Sedangkan Sejarawan, Bonie Triyana mengatakan, rakyat Papua tidak mendapatkan jaminan kebebasan bersuara dan keadilan. Perbedaan politik tidak bisa menjadi alasan untuk melakukan kekerasan. Rakyat Papua memiliki hak setara dan minta Pemerintah memberi kebebasan bagi rakyat Papua.
Presiden Negara Republik Federal Papua Barat (NRFPB) menyatakan, deklarasi kemerdekaan Papua tahun 2011 itu benar dan pernyataan kemerdekaan sepihak itu menurut hukum kebiasaan internasional sudah memenuhi syarat-syarat (sudah sah). Dengan deklarasi sepihak, menurut hukum internasionel secara otomatis kita sudah mendapat predikat subyek. Pemerintah Indonesia juga pernah melalui hukum ini di tahun 1945 yang dideklarasikan oleh Bung Karno dan tahun 1946 dibawa ke Liga Arab karena ASEAN belum ada untuk mengakui dan Liga Arab mengakui. Untuk memperoleh pengakuan kami pilih jalan damai dan bukan jalan perang, dengan agenda-agenda, yaitu meminta pengakuan dari dunia internasional khususnya dari Indonesia dan penyerahan kedaulatan; negosiasi langsung dengan Pemerintah Indonesia, hal ini berdasarkan pasal 33 ayat 1 piagam PBB; dan mengajukan gugatan sengketa aneksasi ke International of Justice.
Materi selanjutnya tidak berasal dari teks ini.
(* ===== verification/VersionStack.v ===== *)
(** * Version stacks

    Models src/category/execution/ethereum/state3/version_stack.hpp: the stack
    of versioned values behind each account of the transaction state and behind
    its logs.  The deque is a list whose head is the back of the deque.
    [below j] is what the frames up to [j] of the call stack see; the laws say
    how [current], [pop_accept] and [pop_reject] change it. *)
From S2P Require Import Prelude.

Abbreviation VersionStack T := (list (nat * T)).

Section ops.
Context {T : Type}.
Implicit Types (vs : VersionStack T) (v : nat) (x : T).

Definition vs_new (value : T) (version : nat) : VersionStack T := [(version, value)].

(** The accessors; [None] is the failed [MONAD_ASSERT(stack_.size())]. *)
Definition vs_version vs : option nat := fst <$> head vs.
Definition vs_recent vs : option T := snd <$> head vs.

(** [current]: the stack after it; the reference it returns is the head. *)
Definition vs_current v vs : option (VersionStack T) :=
  match vs with
  | [] => None
  | (u, x) :: _ => Some (if (u <? v)%nat then (v, x) :: vs else vs)
  end.

(** Assigning through a reference to the most recent value. *)
Definition vs_set_recent x vs : VersionStack T :=
  match vs with
  | [] => []
  | (u, _) :: rest => (u, x) :: rest
  end.

Definition vs_pop_accept v vs : option (VersionStack T) :=
  if (v =? 0)%nat then None
  else match vs with
  | [] => None
  | (u, x) :: rest =>
      Some (if (v =? u)%nat then
              match rest with
              | (u', x') :: rest' =>
                  if (u' + 1 =? u)%nat then (u', x) :: rest' else (v - 1, x)%nat :: rest
              | [] => (v - 1, x)%nat :: rest
              end
            else vs)
  end.

(** The stack after [pop_reject]; its result is whether it is empty. *)
Definition vs_pop_reject v vs : option (VersionStack T) :=
  if (v =? 0)%nat then None
  else match vs with
  | [] => None
  | (u, _) :: rest => Some (if (v =? u)%nat then rest else vs)
  end.
End ops.

(** ** Invariant and views *)
Section laws.
Context {T : Type}.
Implicit Types (vs : VersionStack T) (v j : nat) (x : T).

(** Versions strictly decrease from the head. *)
Fixpoint descending vs : Prop :=
  match vs with
  | [] => True
  | (u, _) :: rest => (forall y, head rest = Some y -> (y.1 < u)%nat) /\ descending rest
  end.

Definition vs_bounded v vs : Prop := forall y, head vs = Some y -> (y.1 <= v)%nat.

(** The entries frames up to [j] made. *)
Fixpoint below j vs : VersionStack T :=
  match vs with
  | [] => []
  | (u, x) :: rest => if (u <=? j)%nat then vs else below j rest
  end.

Lemma below_head j vs : vs_bounded j vs -> below j vs = vs.
Proof.
  destruct vs as [|[u x] rest]; [done|]. intros Hb. simpl.
  specialize (Hb _ eq_refl). simpl in Hb. by destruct (Nat.leb_spec u j); [|lia].
Qed.

Lemma below_bounded j vs : vs_bounded j (below j vs).
Proof.
  induction vs as [|[u x] rest IH]; [done|]. simpl.
  destruct (Nat.leb_spec u j); [|done]. by intros y [= <-].
Qed.

Lemma below_descending j vs : descending vs -> descending (below j vs).
Proof.
  induction vs as [|[u x] rest IH]; [done|]. intros [H1 H2]. simpl.
  destruct (u <=? j)%nat; [done|auto].
Qed.

Lemma below_below j v vs : (j <= v)%nat -> below j (below v vs) = below j vs.
Proof.
  intros Hjv. induction vs as [|[u x] rest IH]; [done|]. simpl.
  destruct (Nat.leb_spec u v); [done|]. destruct (Nat.leb_spec u j); [lia|done].
Qed.

Lemma descending_tail_bounded u x rest :
  descending ((u, x) :: rest) -> vs_bounded (u - 1) rest.
Proof. intros [H1 _] y Hy. specialize (H1 y Hy). lia. Qed.

Lemma vs_set_recent_descending x vs : descending vs -> descending (vs_set_recent x vs).
Proof. by destruct vs as [|[u y] rest]. Qed.

Lemma vs_set_recent_bounded v x vs : vs_bounded v vs -> vs_bounded v (vs_set_recent x vs).
Proof.
  destruct vs as [|[u y] rest]; [done|]. intros Hb z [= <-]. by apply (Hb (u, y)).
Qed.

(** What [current] at version [v] gives: the head has version [v] when the
    stack was within [v], nothing of a lower frame changes. *)
Lemma vs_current_spec v vs :
  vs <> [] -> descending vs -> vs_bounded v vs ->
  exists vs', vs_current v vs = Some vs' /\ descending vs' /\ vs_version vs' = Some v /\
    vs_recent vs' = vs_recent vs /\ forall j, (j < v)%nat -> below j vs' = below j vs.
Proof.
  destruct vs as [|[u x] rest]; [done|]. intros _ Hd Hb. simpl.
  specialize (Hb _ eq_refl). simpl in Hb.
  destruct (Nat.ltb_spec u v) as [Hlt|Hge]; eexists; (split; [done|]).
  - split_and!; [|done..| ].
    + split; [|done]. by intros y [= <-].
    + intros j Hj. simpl. by destruct (Nat.leb_spec v j); [lia|].
  - assert (u = v) as -> by lia. done.
Qed.

Lemma below_set_recent v x vs j :
  vs_version vs = Some v -> (j < v)%nat -> below j (vs_set_recent x vs) = below j vs.
Proof.
  destruct vs as [|[u y] rest]; [done|]. intros [= ->] Hj. simpl.
  by destruct (Nat.leb_spec v j); [lia|].
Qed.

(** [pop_reject] forgets exactly what frame [v] did. *)
Lemma vs_pop_reject_spec v vs :
  v <> 0%nat -> vs <> [] -> descending vs -> vs_bounded v vs ->
  vs_pop_reject v vs = Some (below (v - 1) vs).
Proof.
  intros Hv Hne Hd Hb. unfold vs_pop_reject. destruct (Nat.eqb_spec v 0); [done|].
  destruct vs as [|[u x] rest]; [done|]. specialize (Hb _ eq_refl). simpl in Hb |- *.
  destruct (Nat.eqb_spec v u) as [<-|Hvu].
  - destruct (Nat.leb_spec v (v - 1)); [lia|].
    rewrite below_head; [done|]. by apply (descending_tail_bounded v x).
  - by destruct (Nat.leb_spec u (v - 1)); [|lia].
Qed.

(** [pop_accept] hands frame [v]'s value to frame [v - 1] and leaves the lower
    frames alone. *)
Lemma vs_pop_accept_spec v vs :
  v <> 0%nat -> vs <> [] -> descending vs -> vs_bounded v vs ->
  exists vs', vs_pop_accept v vs = Some vs' /\ vs' <> [] /\ descending vs' /\
    vs_bounded (v - 1) vs' /\ vs_recent vs' = vs_recent vs /\
    (forall j, (j < v - 1)%nat -> below j vs' = below j vs) /\
    (vs_version vs = Some v -> vs_version vs' = Some (v - 1)%nat) /\
    (vs_version vs <> Some v -> vs' = vs).
Proof.
  intros Hv Hne Hd Hb. unfold vs_pop_accept. destruct (Nat.eqb_spec v 0); [done|].
  destruct vs as [|[u x] rest]; [done|]. pose proof (Hb _ eq_refl) as Hu. simpl in Hu.
  destruct (Nat.eqb_spec v u) as [<-|Hvu]; (eexists; split; [done|]).
  - destruct rest as [|[u' x'] rest'].
    + split_and!; try done; [by intros y [= <-]|].
      intros j Hj. simpl.
      destruct (Nat.leb_spec (v - 1) j), (Nat.leb_spec v j); done || lia.
    + destruct Hd as [H1 [H2 H3]]. specialize (H1 _ eq_refl). simpl in H1.
      destruct (Nat.eqb_spec (u' + 1) v) as [<-|Hn].
      * split_and!; try done.
        -- intros y [= <-]. simpl. lia.
        -- intros j Hj. simpl.
           destruct (Nat.leb_spec u' j), (Nat.leb_spec (u' + 1) j); done || lia.
        -- intros _. by replace (u' + 1 - 1)%nat with u' by lia.
      * split_and!; try done.
        -- split; [|done]. intros y [= <-]. simpl. lia.
        -- by intros y [= <-].
        -- intros j Hj. simpl.
           destruct (Nat.leb_spec (v - 1) j), (Nat.leb_spec v j); done || lia.
  - split_and!; try done.
    + intros y [= <-]. simpl. lia.
    + intros [= ->]. done.
Qed.

(** No operation on a stack makes up a value. *)
Lemma vs_current_values v vs vs' x : vs_current v vs = Some vs' -> x ∈ vs'.*2 -> x ∈ vs.*2.
Proof.
  destruct vs as [|[u y] rest]; [done|]. simpl. intros [= <-].
  destruct (u <? v)%nat; simpl; [|done]. intros [->|H]%elem_of_cons; [by left|done].
Qed.

Lemma vs_pop_accept_values v vs vs' x : vs_pop_accept v vs = Some vs' -> x ∈ vs'.*2 -> x ∈ vs.*2.
Proof.
  unfold vs_pop_accept. destruct (v =? 0)%nat; [done|]. destruct vs as [|[u y] rest]; [done|].
  intros [= <-]. destruct (v =? u)%nat; [|done]. destruct rest as [|[u' y'] rest]; [done|].
  destruct (u' + 1 =? u)%nat; simpl; [|done]. rewrite !elem_of_cons. tauto.
Qed.

Lemma below_values j vs x : x ∈ (below j vs).*2 -> x ∈ vs.*2.
Proof.
  induction vs as [|[u y] vs IH]; [done|]. simpl. destruct (u <=? j)%nat; [done|].
  intros H. apply elem_of_cons. auto.
Qed.
End laws.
Walaupun kami Negara baru belum diakui PBB dan belum menjadi anggota PBB, ini kami ajukan berdasarkan pasal 35 ayat 2 piagam PBB disebutkan bahwa Negara yang bukan anggota PBB bisa mengajukan sengketa ke Majelis Umum PBB dan ke Dewan Keamanan PBB.
Tidak Layak
Rakyat Papua dan Papua Barat bersama Pemerintah Indonesia tidak perlu khawatir dan risau dengan desakan ULMWP masuk menjadi anggota penuh MSG pada KTT MSG 3 Mei 2016 di Suva, Fiji, hal ini disebabkan karena tidak ada agenda politik membahas penambahan anggota MSG dalam KTT tersebut dan ULMWP tidak merepresentasikan negara melainkan komunitas politik yang tidak jelas tujuan perjuangannya.
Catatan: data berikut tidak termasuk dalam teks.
(* ===== verification/ReserveSpec.v ===== *)
(** * What the reserve-balance tracker computes

    A pure reading of the tracker of monad/reserve_balance.cpp: [threshold_of]
    is the balance an account has to keep, [in_violation] that it does not, and
    [exempt] the exception for contracts that selfdestruct while they are being
    created.  [run_update] shows that [update_violation_status] computes exactly
    these, through the cache of thresholds. *)
From S2P Require Import Prelude Prog Abi StakingVars VersionStack State3 StateHooks.

Section spec.
Context (bs : BlockReads).
#[local] Open Scope sm_scope.
Implicit Types (a : address) (st : State).

#[local] Abbreviation orig_view := (orig_view bs).
#[local] Abbreviation recent_view := (recent_view bs).
#[local] Abbreviation same_core := (same_core bs).

Definition balance_of (x : AccountState) : u256 := from_option acct_balance #0 (account_ x).
Definition hash_of (x : AccountState) : bytes32 := from_option acct_code_hash NULL_HASH (account_ x).
Definition code_of st (h : bytes32) : byte_string := default (read_code bs h) (code_ st !! h).

Definition effective_hash st a : bytes32 :=
  if use_recent_code_hash_ (rb_ st) then hash_of (recent_view st a) else hash_of (orig_view st a).

(** Externally owned or delegated, and not the staking contract. *)
Definition subject_of st a : bool :=
  if a =w? STAKING_CA then false
  else
    let h := effective_hash st a in
    if h =w? NULL_HASH then true else evm_is_delegated (code_of st h).

Definition reserve_of st a : u256 :=
  let max_reserve := match get_max_reserve_ (rb_ st) with Some f => f a | None => #0 end in
  let original := balance_of (orig_view st a) in
  if original <? max_reserve then original else max_reserve.

(** [None]: no balance suffices. *)
Definition threshold_of st a : option u256 :=
  let rb := rb_ st in
  if negb (subject_of st a) then Some #0
  else if a =w? sender_ rb then
    if sender_can_dip_ rb then Some #0
    else if reserve_of st a <? sender_gas_fees_ rb then None
    else Some #(reserve_of st a - sender_gas_fees_ rb)
  else Some (reserve_of st a).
Tidak hanya itu saja, rakyat Papua dan Papua Barat juga tidak antusias dengan manuver organisasi-organisasi sipil di Papua seperti PRD, KNPB dan ULMWP yang selama ini “mengatasnamakan” kepentingan rakyat Papua walaupun rakyat Papua kurang mengenal organisasi seperti ini. Disamping itu, MSG “merepotkan” Indonesia ketika Dirjen MSG dijabat oleh Vanuatu, dan tampaknya hanya Vanuatu yang mendukung Papua merdeka. Fiji dan negara MSG lainnya tetap menginginkan Papua tetap dibawah NKRI.
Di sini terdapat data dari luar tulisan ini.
(** A verdict with the true threshold. *)
Lemma judged_true a t f st st' :
  judged bs a t f st st' ->
  (forall t', t = Some t' -> threshold_of st a = Some t' \/ (t' = #0 /\ exempt st a = true)) ->
  (exempt st a = false -> f = in_violation st a) ->
  faithful st' a /\ tracked st' a.
Proof.
  intros [Hc Hf Ht] H1 H2. unfold faithful, tracked, cached.
  rewrite (threshold_core bs Hc), (exempt_core bs Hc), (in_violation_core bs Hc), Hf, Ht.
  rewrite lookup_insert_eq. split; [done|]. intros He. by rewrite in_mark_failed, H2.
Qed.

Lemma inv_judged F W a t f st st' :
  Inv F W st -> judged bs a t f st st' -> faithful st' a -> tracked st' a ->
  Inv (fun b => F b \/ b = a) (fun b => W b \/ b = a) st'.
Proof.
  intros I J Hf Ht. pose proof (inv_same_core F W st st' (j_core _ _ _ _ _ _ J) I) as H.
  assert (Hb : forall b, (F b \/ b = a -> faithful st' b) /\ (W b \/ b = a -> tracked st' b)).
  { intros b. destruct (decide (b = a)) as [->|Hb]; [done|].
    destruct (judged_other a b t f st st' J Hb) as [H1 H2].
    split; intros [?|?]; try done; [apply H1, (inv_faithful _ _ _ I)|apply H2, (inv_tracked _ _ _ I)];
      done. }
  destruct H as [G1 G2 G3 G4 _ _]; [intros b Hb'; apply Hb; by left..|].
  split; [done..| |]; intros b; apply Hb.
Qed.

(** An update needs a faithful cache, and makes the verdict right. *)
Lemma update_tracks F W a st :
  Inv F W st -> faithful st a ->
  exists st', update_violation_status bs a st = (ROk tt, st') /\ same_core bs st st' /\
    Inv (fun b => F b \/ b = a) (fun b => W b \/ b = a) st'.
Proof.
  intros I Hf. destruct (run_update bs a st (inv_ok _ _ _ I) (inv_tracking _ _ _ I)) as (st' & E & J).
  exists st'. split; [done|]. split; [apply J|].
  assert (H : faithful st' a /\ tracked st' a); [|destruct H; by eapply inv_judged].
  assert (Hn : exempt st a = false -> next_threshold bs st a = threshold_of st a).
  { intros He. unfold next_threshold. rewrite He. destruct (cached st a) as [t|] eqn:Ec; [|done].
    destruct (Hf t Ec) as [->|[_ H]]; congruence. }
  apply (judged_true _ _ _ _ _ J).
  - intros t. destruct (exempt st a) eqn:He; [|rewrite Hn by done; auto].
    unfold next_threshold. rewrite He. intros [= <-]. auto.
  - intros He. unfold next_failed. rewrite He, Hn by done. done.
Qed.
Keinginan Papua merdeka juga mendapatkan dukungan dari organisasi kecil, partisan dan oportunis seperti International Parliament for West Papua (IPWP) yang terdiri dari partai-partai kecil di Inggris, selama ini sering membantu ULMWP dalam melakukan aksi bicara atau aksi unjuk rasa dengan pengikuti yang dapat dihitung dengan jari tangan.
Di Inggris, memang tidak ada aturan yang melarang orang atau kelompok untuk melakukan aksi unjuk rasa, karena kebebasan berpendapat di Inggris sangat dihargai, kecuali jika sebuah gerakan politik telah membuat petisi dan dibahas dalam parlemen, maka Pemerintah Inggris akan menindak dan melarangnya. Sejauh ini, IPWP, ULMWP ataupun aktivis Papua merdeka di Inggris tidak berani melakukan aktivitas politik apapun, kecuali unjuk rasa kecil-kecilan.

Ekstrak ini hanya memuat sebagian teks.